Nordstrom, Neiman Marcus, Saks and Tiffany are among those who posted sales gains that exceeded most analysts' expectations. Tiffany raised its outlook for the quarter after seeing a 17 percent year-over-year jump. Luxury merchants, like others in less affluent climbs, reduced inventory and focused on having products that were high on consumers' shopping lists.
"People are sick of frugality and tired of holding back," Milton Pedraza, CEO, the Luxury Institute, told Brandweek. "People are starting to open their minds to luxury again. Last year, it was a case of them not wanting to look like a conspicuous consumer. Now it's [a case of consumers] buying the best because the best lasts and has value."
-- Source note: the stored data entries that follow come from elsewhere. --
(** A name ends in [.html], in any mix of upper and lower case. *)
Definition html_suffix (name : string) : Prop :=
  ∃ stem c1 c2 c3 c4,
    name = stem +:+ String "." (String c1 (String c2 (String c3
                      (String c4 EmptyString))))
    ∧ c1 ∈ ["h"; "H"]%char ∧ c2 ∈ ["t"; "T"]%char
    ∧ c3 ∈ ["m"; "M"]%char ∧ c4 ∈ ["l"; "L"]%char.

(** A stand-in for the libraries, for running the program on an example:
    every file name opens the archive [zf], the parser raises on [None], and
    nothing else fails. *)
Definition serve (zf : archive) : handler unit :=
  λ X op w,
    match op in ext X return (exn + X) * unit with
    | ZipFile _ => (inr zf, w)
    | BeautifulSoup None => (inl (Raised "TypeError"), w)
    | BeautifulSoup (Some _) => (inr (Tag "[document]" ∅ []), w)
    | parse_stylesheet _ => (inr (Stylesheet []), w)
    | os_mkdir _ => (inr (), w)
    | os_path_exists _ => (inr true, w)
    | os_makedirs _ => (inr (), w)
    | write_file _ _ _ => (inr (), w)
    end.

(** ** The files a run writes *)

(** What a call writes: path, mode and data, for the calls that write. *)
Definition written (ev : event) : option (string * string * file_data) :=
  match ev with
  | Event op =>
      match op with
      | write_file path mode data => Some (path, mode, data)
      | _ => None
      end
  end.
(** ** The slicers when something is missing or fails *)

(** X8: a slicer whose spritesheet file does not exist prints that it was
    not found and returns; nothing else changes: no object, no file, and
    for an effect no directory. *)
Theorem missing_sheet_is_skipped :
  (∀ fighter_name frame_width frame_height w,
     let spritesheet_path :=
       os_path_join OUTPUT_BASE
         ("sprites/fighters/" +:+ fighter_name +:+ "/spritesheet.png") in
     disk w !! spritesheet_path = None →
     split_fighter_spritesheet fighter_name frame_width frame_height w =
     (Ok (), set_console (λ c, c ++ ["Spritesheet not found: " +:+ spritesheet_path]) w)) ∧
  (∀ effect_name expected_frames w,
     let spritesheet_path :=
       os_path_join OUTPUT_BASE ("sprites/effects/" +:+ effect_name +:+ ".png") in
     disk w !! spritesheet_path = None →
     split_effect_spritesheet effect_name expected_frames w =
     (Ok (),
      set_console (λ c, c ++ ["Effect spritesheet not found: " +:+ spritesheet_path]) w)).
Proof.
  split.
  - intros fighter_name frame_width frame_height w spritesheet_path Hnone.
    unfold split_fighter_spritesheet. fold spritesheet_path.
    erewrite bind_ok; last first.
    { unfold os_path_exists. rewrite Hnone.
      rewrite bool_decide_eq_false_2 by (by intros [? ?]). reflexivity. }
    reflexivity.
  - intros effect_name expected_frames w spritesheet_path Hnone.
    unfold split_effect_spritesheet. fold spritesheet_path.
    erewrite bind_ok; last first.
    { unfold os_path_exists. rewrite Hnone.
      rewrite bool_decide_eq_false_2 by (by intros [? ?]). reflexivity. }
    reflexivity.
Qed.
(** C3, as amended.  For a string key [k] whose upper-casing lower-cases to
    [k.lower()], as every ASCII key does: lookup, membership test, deletion
    and assignment through [k], [k.upper()] and [k.lower()] do the same; a
    value assigned through one spelling is read back through any other;
    two string keys with the same lower case are looked up and assigned
    alike; and a key that is not a string is used as it is. *)
Theorem keys_differing_by_case_are_one_entry
    (dfn : Definitions) (self : ConfigurationDict) (k : str) (k1 k2 : key) :
  Str.lower (Str.upper k) = Str.lower k ->
  In k1 (casings k) ->
  In k2 (casings k) ->
  ConfigurationDict.__getitem__ self k1 = ConfigurationDict.__getitem__ self k2
  /\ ConfigurationDict.__contains__ self k1
     = ConfigurationDict.__contains__ self k2
  /\ ConfigurationDict.__delitem__ self k1
     = ConfigurationDict.__delitem__ self k2
  /\ (forall v, ConfigurationDict.__setitem__ dfn self k1 v
                = ConfigurationDict.__setitem__ dfn self k2 v)
  /\ (forall v ws self',
         ConfigurationDict.__setitem__ dfn self k1 v = (ws, inr self') ->
         self' = self
         \/ exists v', ConfigurationDict.__getitem__ self' k1 = inr v'
                       /\ ConfigurationDict.__getitem__ self' k2 = inr v')
  /\ (forall v,
         checked_section self = None ->
         is_None v = false ->
         exists self',
           ConfigurationDict.__setitem__ dfn self k1 v = ([], inr self')
           /\ ConfigurationDict.__getitem__ self' k2 = inr v)
  /\ (forall a b v,
         Str.lower a = Str.lower b ->
         ConfigurationDict.__getitem__ self (KStr a)
         = ConfigurationDict.__getitem__ self (KStr b)
         /\ ConfigurationDict.__setitem__ dfn self (KStr a) v
            = ConfigurationDict.__setitem__ dfn self (KStr b) v)
  /\ (forall z, _k (KInt z) = KInt z).
Proof.
  intros Hround H1 H2.
  pose proof (casings_normalize k k1 Hround H1) as E1.
  pose proof (casings_normalize k k2 Hround H2) as E2.
  unfold ConfigurationDict.__getitem__, ConfigurationDict.__contains__,
    ConfigurationDict.__delitem__, ConfigurationDict.__setitem__.
  rewrite E1, E2.
  repeat split; trivial.
  - intros v ws self' Hset.
    assert (Hset' : ConfigurationDict.__setitem__ dfn self k1 v
                    = (ws, inr self')).
    { unfold ConfigurationDict.__setitem__. now rewrite E1. }
    destruct (cd_setitem_inv dfn self self' k1 v ws Hset') as [-> | [v' ->]];
      [now left | right].
    exists v'. rewrite E1. simpl.
    unfold dict_getitem. now rewrite dict_get_set_same.
  - intros v Hsec Hv. rewrite Hsec, Hv. simpl.
    eexists. split; [reflexivity|]. simpl.
    unfold dict_getitem. now rewrite dict_get_set_same.
  - simpl. now rewrite H.
  - simpl. now rewrite H.
Qed.
(** The world is only observed: file system and clock are the same, and
    the trace is extended by events that do not write to the file system. *)
Definition observed (w w' : world) : Prop :=
  fs w' = fs w ∧
  clock w' = clock w ∧
  ∃ evs, trace w' = trace w ++ evs ∧ forallb (λ e, negb (is_local_write e)) evs = true.

(** Sample data: a tile and the blank tile, a bucket that holds both, and
    a bucket that holds the blank tile only. *)
Definition sample_tile : bytes := [Byte.x89; Byte.x50; Byte.x4e; Byte.x47; Byte.x01].

Definition sample_blank : bytes := [Byte.x89; Byte.x50; Byte.x4e; Byte.x47; Byte.x00].

Definition full_runtime : runtime :=
  Runtime
    {[ s3key "data-layer-tiles/SkyCover_Tiles/2025062818/3/2/2.png" := sample_tile;
       s3key blank_tile_key := sample_blank ]}
    (λ _, false) (λ _ _, false) (λ _, "nan").

Definition blank_only_runtime : runtime :=
  Runtime {[ s3key blank_tile_key := sample_blank ]}
    (λ _, false) (λ _ _, false) (λ _, "nan").

(** The world after a first GET of the sample tile from the full bucket. *)
Definition warm_world : world :=
  snd (get_tile_with_timestamp full_runtime "SkyCover_Tiles" "2025062818" 3 2 5
         (startup_world 100)).

(** The world after a first GET of the sample tile from the bucket that
    holds the blank tile only. *)
Definition missed_world : world :=
  snd (get_tile_with_timestamp blank_only_runtime "SkyCover_Tiles" "2025062818" 3 2 5
         (startup_world 100)).

(** An entry that [rglob] finds in the cache: it exists, lies below the
    cache directory, and its name ends in [.png]. *)
Definition is_cached_png (f : gmap path node) (p : path) : bool :=
  bool_decide (is_Some (f !! p)) && is_below CACHE_DIR p && endswith (name p) ".png".

(** A world with two tiles in the cache, written 13 hours and 1 hour
    before the time of the clock. *)
Definition old_tile : path := CACHE_DIR ++ ["SkyCover_Tiles"; "2025062818"; "3"; "2"; "2.png"].

Definition young_tile : path := CACHE_DIR ++ ["SkyCover_Tiles"; "2025062818"; "3"; "2"; "3.png"].

Definition aged_world : world :=
  World {[ CACHE_DIR := Dir 0;
           old_tile := File sample_tile (100000 - 13 * 3600);
           young_tile := File sample_tile (100000 - 3600) ]}
    100000 [].

(** The float [-0.5], and a runtime whose [repr] of it is Python's. *)
Definition neg_half : spec_float := S754_finite true 4503599627370496 (-53).

Definition repr_runtime : runtime :=
  Runtime ∅ (λ _, false) (λ _ _, false) (λ _, "-0.5").

(** A runtime whose bucket holds one legend and one plot. *)
Definition asset_runtime : runtime :=
  Runtime
    {[ s3key "plots/Temp_Legend_Dark.png" := sample_tile;
       s3key "plots/forecast.GIF" := sample_blank ]}
    (λ _, false) (λ _ _, false) (λ _, "nan").

(** A component that the file system takes as a name: a component other
    than [..]. *)
Definition is_name (s : string) : bool :=
  is_component s && negb (String.eqb s "..").

(** * Properties *)

(** ** Strings and path components *)

Lemma split_slash_no_slash s : has_slash s = false → split_slash s = [s].
Proof.
  induction s as [|c s IH]; simpl; [done|].
  destruct (Ascii.eqb c "/"); simpl; [done|].
  intros H. by rewrite (IH H).
Qed.
(* ===== verification/Times.v ===== *)
(** * Room time and the wire format of time ranges

    [src/src/db/room_time.rs] (the validity range of a room and its update
    policy) and [src/src/serde.rs] (the serde visitors for ranges of unix
    seconds and of milliseconds).  A [DateTime<Utc>] is the number of
    nanoseconds since the epoch, at the resolution of the database. *)

From S2P Require Import Prelude.

(** [std::ops::Bound]. *)
Inductive Bound (A : Type) : Type :=
  | Included (a : A)
  | Excluded (a : A)
  | Unbounded.
Arguments Included {A} a.
Arguments Excluded {A} a.
Arguments Unbounded {A}.

#[global] Instance Bound_eq_dec `{EqDecision A} : EqDecision (Bound A).
Proof. solve_decision. Defined.

Abbreviation BoundedDateTimeTuple := (Bound Z * Bound Z)%type.

Inductive RoomTimeBound : Type :=
  | RtExcluded (dt : Z)
  | RtUnbounded.

#[global] Instance RoomTimeBound_eq_dec : EqDecision RoomTimeBound.
Proof. solve_decision. Defined.

Definition RoomTimeBound_into (bound : RoomTimeBound) : Bound Z :=
  match bound with
  | RtExcluded dt => Excluded dt
  | RtUnbounded => Unbounded
  end.

(** ** [RoomTime] *)

Record RoomTime : Type := MkRoomTime { rt_start : Z; rt_end : RoomTimeBound }.

#[global] Instance RoomTime_eq_dec : EqDecision RoomTime.
Proof. solve_decision. Defined.

Module RoomTimeImpl.

Definition new (tuple : BoundedDateTimeTuple) : option RoomTime :=
  match tuple with
  | (Included start, Excluded end_) =>
    if start <? end_ then Some (MkRoomTime start (RtExcluded end_)) else None
  | (Included start, Unbounded) => Some (MkRoomTime start RtUnbounded)
  | _ => None
  end.

(** [now] is the one reading of [Utc::now()] the function takes. *)
Definition update (now : Z) (self : RoomTime) (tuple : BoundedDateTimeTuple) : option RoomTime :=
  match new tuple with
  | None => None
  | Some (MkRoomTime new_start new_end) =>
    if now <? rt_start self then Some (MkRoomTime new_start new_end)
    else
      match rt_end self with
      | RtExcluded e =>
        if e <? now then None
        else match new_end with
             | RtExcluded e' =>
               if now <? e' then Some (MkRoomTime (rt_start self) new_end)
               else Some (MkRoomTime (rt_start self) (RtExcluded now))
             | RtUnbounded => Some (MkRoomTime (rt_start self) new_end)
             end
      | RtUnbounded =>
        match new_end with
        | RtExcluded e' =>
          if now <? e' then Some (MkRoomTime (rt_start self) new_end)
          else Some (MkRoomTime (rt_start self) (RtExcluded now))
        | RtUnbounded => Some (MkRoomTime (rt_start self) new_end)
        end
      end
  end.

Definition into_tuple (time : RoomTime) : BoundedDateTimeTuple :=
  match rt_end time with
  | RtUnbounded => (Included (rt_start time), Unbounded)
  | RtExcluded end_ => (Included (rt_start time), Excluded end_)
  end.

Definition try_from (t : BoundedDateTimeTuple) : result failure RoomTime :=
  match new (t.1, t.2) with
  | Some rt => Ok rt
  | None => Err (Bail "Invalid room time")
  end.

End RoomTimeImpl.

(** A range whose opening precedes its closing. *)
Definition room_time_wf (t : RoomTime) : Prop :=
  match rt_end t with
  | RtExcluded e => rt_start t < e
  | RtUnbounded => True
  end.

(** The room was over before [now]. *)
Definition room_over (now : Z) (t : RoomTime) : Prop :=
  exists e, rt_end t = RtExcluded e /\ e < now.

(** The instants a bounded tuple contains. *)
Definition in_bounds (b : BoundedDateTimeTuple) (t : Z) : Prop :=
  match b.1 with Included l => l <= t | Excluded l => l < t | Unbounded => True end /\
  match b.2 with Included r => t <= r | Excluded r => t < r | Unbounded => True end.

(** ** [serde.rs]: ranges of unix seconds *)

Definition nanos_per_sec : Z := 1000000000.

(** [DateTime::timestamp]: whole seconds, rounded down. *)
Definition timestamp (dt : Z) : Z := dt / nanos_per_sec.

Inductive serde_error : Type :=
  | CannotConvert (val : Z)
  | InvalidLength (n : nat)
  | InvalidValue (lt rt : Z).

#[global] Instance serde_error_eq_dec : EqDecision serde_error.
Proof. solve_decision. Defined.

Module TsSecondsBoundTuple.

Definition serialize (value : BoundedDateTimeTuple) : list (option Z) :=
  let '(lt, rt) := value in
  let fst_elem :=
    match lt with
    | Included lt => Some (timestamp lt)
    | Excluded lt => Some (timestamp lt + 1)%i64
    | Unbounded => None
    end in
  let snd_elem :=
    match rt with
    | Included rt => Some (timestamp rt - 1)%i64
    | Excluded rt => Some (timestamp rt)
    | Unbounded => None
    end in
  [fst_elem; snd_elem].

Section Deserialize.
(** [NaiveDateTime::from_timestamp_opt(val, 0)] of chrono. *)
Variable from_timestamp_opt : Z -> option Z.

Definition deserialize (seq : list (option Z)) : result serde_error BoundedDateTimeTuple :=
  let bound (mk : Z -> Bound Z) (o : option Z) : result serde_error (Bound Z) :=
    match o with
    | Some val =>
      match from_timestamp_opt val with
      | Some dt => Ok (mk dt)
      | None => Err (CannotConvert val)
      end
    | None => Ok Unbounded
    end in
  match seq with
  | [] => Err (InvalidLength 1)
  | fst_elem :: seq =>
    result_bind (bound Included fst_elem) (fun lt =>
    match seq with
    | [] => Err (InvalidLength 2)
    | snd_elem :: _ => result_bind (bound Excluded snd_elem) (fun rt => Ok (lt, rt))
    end)
  end.
End Deserialize.

End TsSecondsBoundTuple.

(** ** [serde.rs]: lists of millisecond ranges *)

Module MillisecondsBoundTuples.

Definition serialize (value : list (Bound Z * Bound Z)) : list (option Z * option Z) :=
  let bound (b : Bound Z) := match b with Included v | Excluded v => Some v | Unbounded => None end in
  (fun '(lt, rt) => (bound lt, bound rt)) <$> value.

(** The elements read and the part of the sequence left unread: the loop stops
    silently at the first pair that has a [null]. *)
Fixpoint visit_seq (elements : list (Bound Z * Bound Z)) (seq : list (option Z * option Z))
    : result serde_error (list (Bound Z * Bound Z) * list (option Z * option Z)) :=
  match seq with
  | (Some lt, Some rt) :: seq =>
    if lt <=? rt then visit_seq (elements ++ [(Included lt, Excluded rt)]) seq
    else Err (InvalidValue lt rt)
  | _ :: seq => Ok (elements, seq)
  | [] => Ok (elements, [])
  end.

End MillisecondsBoundTuples.

(** ** [serde.rs]: optional ranges and durations *)

(** What [deserialize_option] offers its visitor. *)
Inductive optional (A : Type) : Type :=
  | VisitNone
  | VisitUnit
  | VisitSome (a : A).
Arguments VisitNone {A}.
Arguments VisitUnit {A}.
Arguments VisitSome {A} a.

Module TsSecondsOptionBoundTuple.

(** A [null] is no range, also where it is seen as a unit. *)
Definition deserialize (from_timestamp_opt : Z -> option Z) (d : optional (list (option Z)))
    : result serde_error (option BoundedDateTimeTuple) :=
  match d with
  | VisitNone | VisitUnit => Ok None
  | VisitSome seq =>
    result_bind (TsSecondsBoundTuple.deserialize from_timestamp_opt seq) (fun interval => Ok (Some interval))
  end.

End TsSecondsOptionBoundTuple.

Module DurationSeconds.

(** [Duration::seconds] panics when the milliseconds do not fit an [i64]. *)
Definition duration_seconds (seconds : Z) : result failure Z :=
  if (- (i64_max / 1000) <=? seconds) && (seconds <=? i64_max / 1000)
  then Ok (seconds * nanos_per_sec) else Err (Panic "Duration::seconds out of bounds").

(** [seconds as i64] of a [u64] wraps around. *)
Definition visit_u64 (seconds : Z) : result failure Z := duration_seconds (wrap64 seconds).

End DurationSeconds.

(** The chrono conversion of the witnesses: no year is out of range. *)
Definition from_timestamp_total (val : Z) : option Z := Some (val * nanos_per_sec).

(** ** Lemmas *)

Lemma new_wf tuple t : RoomTimeImpl.new tuple = Some t -> room_time_wf t.
Proof.
  unfold RoomTimeImpl.new, room_time_wf. destruct tuple as [[] []]; intros; cases; done || lia.
Qed.

Lemma new_into_tuple t : room_time_wf t -> RoomTimeImpl.new (RoomTimeImpl.into_tuple t) = Some t.
Proof.
  unfold room_time_wf, RoomTimeImpl.into_tuple. destruct t as [s [e|]]; simpl; [|done].
  intros ?%Z.ltb_lt. by case_match.
Qed.

Lemma into_tuple_new tuple t : RoomTimeImpl.new tuple = Some t -> RoomTimeImpl.into_tuple t = tuple.
Proof. unfold RoomTimeImpl.new. destruct tuple as [[] []]; intros; cases; done. Qed.

Lemma timestamp_whole s : timestamp (s * nanos_per_sec) = s.
Proof. unfold timestamp. by rewrite Z.div_mul. Qed.

Lemma visit_seq_spec l acc :
  let value := (fun '(s, e) => (Included s, Excluded e)) <$> l in
  MillisecondsBoundTuples.visit_seq acc (MillisecondsBoundTuples.serialize value)
  = match list_first (fun '(s, e) => e <? s) l with
    | None => Ok (acc ++ value, [])
    | Some (s, e) => Err (InvalidValue s e)
    end.
Proof.
  simpl. revert acc. induction l as [|[s e] l IH]; intros acc; simpl.
  - by rewrite app_nil_r.
  - destruct (Z.leb_spec s e), (Z.ltb_spec e s); [lia| |done|lia].
    unfold MillisecondsBoundTuples.serialize in IH. rewrite IH.
    by rewrite <-app_assoc.
Qed.

(** ** Properties *)

(** [RoomTime::new] accepts exactly the ranges closed on the left and open
    (or unbounded) on the right whose opening precedes their closing, and
    reading a room time back from the tuple it is converted to gives it again. *)
Theorem room_time_roundtrip (t : RoomTime) :
  room_time_wf t <-> RoomTimeImpl.new (RoomTimeImpl.into_tuple t) = Some t.
Proof. split; [apply new_into_tuple|apply new_wf]. Qed.

Lemma update_None now self req :
  RoomTimeImpl.update now self req = None <->
  RoomTimeImpl.new req = None \/ (rt_start self <= now /\ room_over now self).
Proof.
  unfold RoomTimeImpl.update, room_over. destruct (RoomTimeImpl.new req) as [[s e]|]; [|by intuition].
  split.
  - destruct self as [s0 [e0|]], e as [e|]; simpl; intros H; cases; right; (split; [lia|exists e0; split; [done|lia]]).
  - intros [?|[? (e0 & He0 & ?)]]; [done|]. destruct (Z.ltb_spec now (rt_start self)); [lia|].
    rewrite He0. destruct (Z.ltb_spec e0 now); [done|lia].
Qed.

Lemma update_Some now self req t :
  RoomTimeImpl.update now self req = Some t ->
  exists r, RoomTimeImpl.new req = Some r /\
    ((now < rt_start self /\ t = r) \/
     (rt_start self <= now /\ ~ room_over now self /\
      t = MkRoomTime (rt_start self)
            (match rt_end r with RtExcluded e => RtExcluded (Z.max e now) | RtUnbounded => RtUnbounded end))).
Proof.
  unfold RoomTimeImpl.update, room_over. destruct (RoomTimeImpl.new req) as [[s e]|]; [|done].
  intros H. exists (MkRoomTime s e). split; [done|].
  destruct self as [s0 [e0|]], e as [e|]; simpl in *; cases;
    try (left; split; [lia|done]); right; (split; [lia|split; [intros (? & [= <-] & ?); lia|]]);
    rewrite ?Z.max_l, ?Z.max_r by lia; done.
Qed.

(** What [RoomTime::update] guarantees, whatever the request.  It refuses
    exactly an invalid range and a room that is over; a room that has not opened
    takes the requested range as it is; an open room keeps its opening time and
    never closes before the present moment; and the new range is again one whose
    opening precedes its closing, unless the room opens at this very moment. *)
Theorem room_time_update_policy (now : Z) (self : RoomTime) (req : BoundedDateTimeTuple) :
  (RoomTimeImpl.update now self req = None <->
    RoomTimeImpl.new req = None \/ (rt_start self <= now /\ room_over now self)) /\
  forall t, RoomTimeImpl.update now self req = Some t ->
    (now < rt_start self -> RoomTimeImpl.into_tuple t = req) /\
    (rt_start self <= now ->
       rt_start t = rt_start self /\ forall e, rt_end t = RtExcluded e -> now <= e) /\
    (rt_start self <> now -> room_time_wf t).
Proof.
  split; [apply update_None|].
  intros t (r & Hr & [[? ->]|(? & Hover & ->)])%update_Some; pose proof (new_wf _ _ Hr) as Hwf.
  - split_and!; [intros _; by apply into_tuple_new|lia|done].
  - split_and!; [lia| |].
    + intros _. split; [done|]. destruct (rt_end r); naive_solver lia.
    + intros ?. unfold room_time_wf. simpl. destruct (rt_end r); [lia|done].
Qed.

(** A room opening at the moment of the request, asked to close in the past,
    gets the empty range [[now, now)]. *)
Example update_opening_now_empty :
  RoomTimeImpl.update 100 (MkRoomTime 100 RtUnbounded) (Included 10, Excluded 50)
  = Some (MkRoomTime 100 (RtExcluded 100)).
Proof. done. Qed.

(** A range of whole seconds in the form [RoomTime] uses survives the wire:
    it is decoded to the range that was encoded. *)
Theorem ts_seconds_roundtrip (from_timestamp_opt : Z -> option Z) (s : Z) (e : option Z) :
  (forall v, from_timestamp_opt v = Some (v * nanos_per_sec)) ->
  let value := (Included (s * nanos_per_sec),
                match e with Some e => Excluded (e * nanos_per_sec) | None => Unbounded end) in
  TsSecondsBoundTuple.deserialize from_timestamp_opt (TsSecondsBoundTuple.serialize value) = Ok value.
Proof.
  intros Hf. destruct e as [e|]; simpl; by rewrite !timestamp_whole, !Hf.
Qed.

Lemma ts_seconds_roundtrip_witness :
  TsSecondsBoundTuple.deserialize from_timestamp_total
    (TsSecondsBoundTuple.serialize (Included (5 * nanos_per_sec), Excluded (9 * nanos_per_sec)))
  = Ok (Included (5 * nanos_per_sec), Excluded (9 * nanos_per_sec)).
Proof. exact (ts_seconds_roundtrip from_timestamp_total 5 (Some 9) (fun _ => eq_refl)). Defined.

(** An inclusive right bound is encoded one second too short on both sides
    of the conversion to a half-open range: the decoded range misses the last
    two seconds of the encoded one, its right end included. *)
Theorem ts_seconds_included_right_shrinks (from_timestamp_opt : Z -> option Z) (s e : Z) :
  (forall v, from_timestamp_opt v = Some (v * nanos_per_sec)) ->
  i64_min + 1 <= e <= i64_max ->
  let value := (Included (s * nanos_per_sec), Included (e * nanos_per_sec)) in
  exists value', TsSecondsBoundTuple.deserialize from_timestamp_opt (TsSecondsBoundTuple.serialize value)
      = Ok value' /\
    forall t, in_bounds value' t <-> in_bounds value t /\ t < (e - 1) * nanos_per_sec.
Proof.
  intros Hf He. simpl. rewrite !timestamp_whole, !Hf. simpl. rewrite wrap64_id
    by (unfold in_i64; lia). eexists. split; [done|].
  intros t. unfold in_bounds, nanos_per_sec in *. simpl. lia.
Qed.

Lemma ts_seconds_included_right_shrinks_witness :
  exists value', TsSecondsBoundTuple.deserialize from_timestamp_total
      (TsSecondsBoundTuple.serialize (Included (1 * nanos_per_sec), Included (7 * nanos_per_sec)))
    = Ok value' /\
    forall t, in_bounds value' t <->
      in_bounds (Included (1 * nanos_per_sec), Included (7 * nanos_per_sec)) t
      /\ t < (7 - 1) * nanos_per_sec.
Proof.
  apply (ts_seconds_included_right_shrinks from_timestamp_total 1 7); [done|].
  unfold i64_min, i64_max. lia.
Defined.

(** The segment list of a [room.adjust] request.  Reading back an encoded
    list gives that list, nothing left over, when every range starts no later
    than it stops; otherwise it is refused with the first range that does not. *)
Theorem milliseconds_roundtrip (l : list (Z * Z)) :
  let value := (fun '(s, e) => (Included s, Excluded e)) <$> l in
  MillisecondsBoundTuples.visit_seq [] (MillisecondsBoundTuples.serialize value)
  = match list_first (fun '(s, e) => e <? s) l with
    | None => Ok (value, [])
    | Some (s, e) => Err (InvalidValue s e)
    end.
Proof. exact (visit_seq_spec l []). Qed.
New research from the Luxury Institute found luxury product consumers are increasingly going online in search of the bargains. Seventy-eight percent of luxury consumers who shopped online did so to get the best deal while 77 percent did so to compare brands or find a specific merchant's site. These shoppers performed an average of 14 daily searches, and 89 percent report having made a purchase directly related to a search.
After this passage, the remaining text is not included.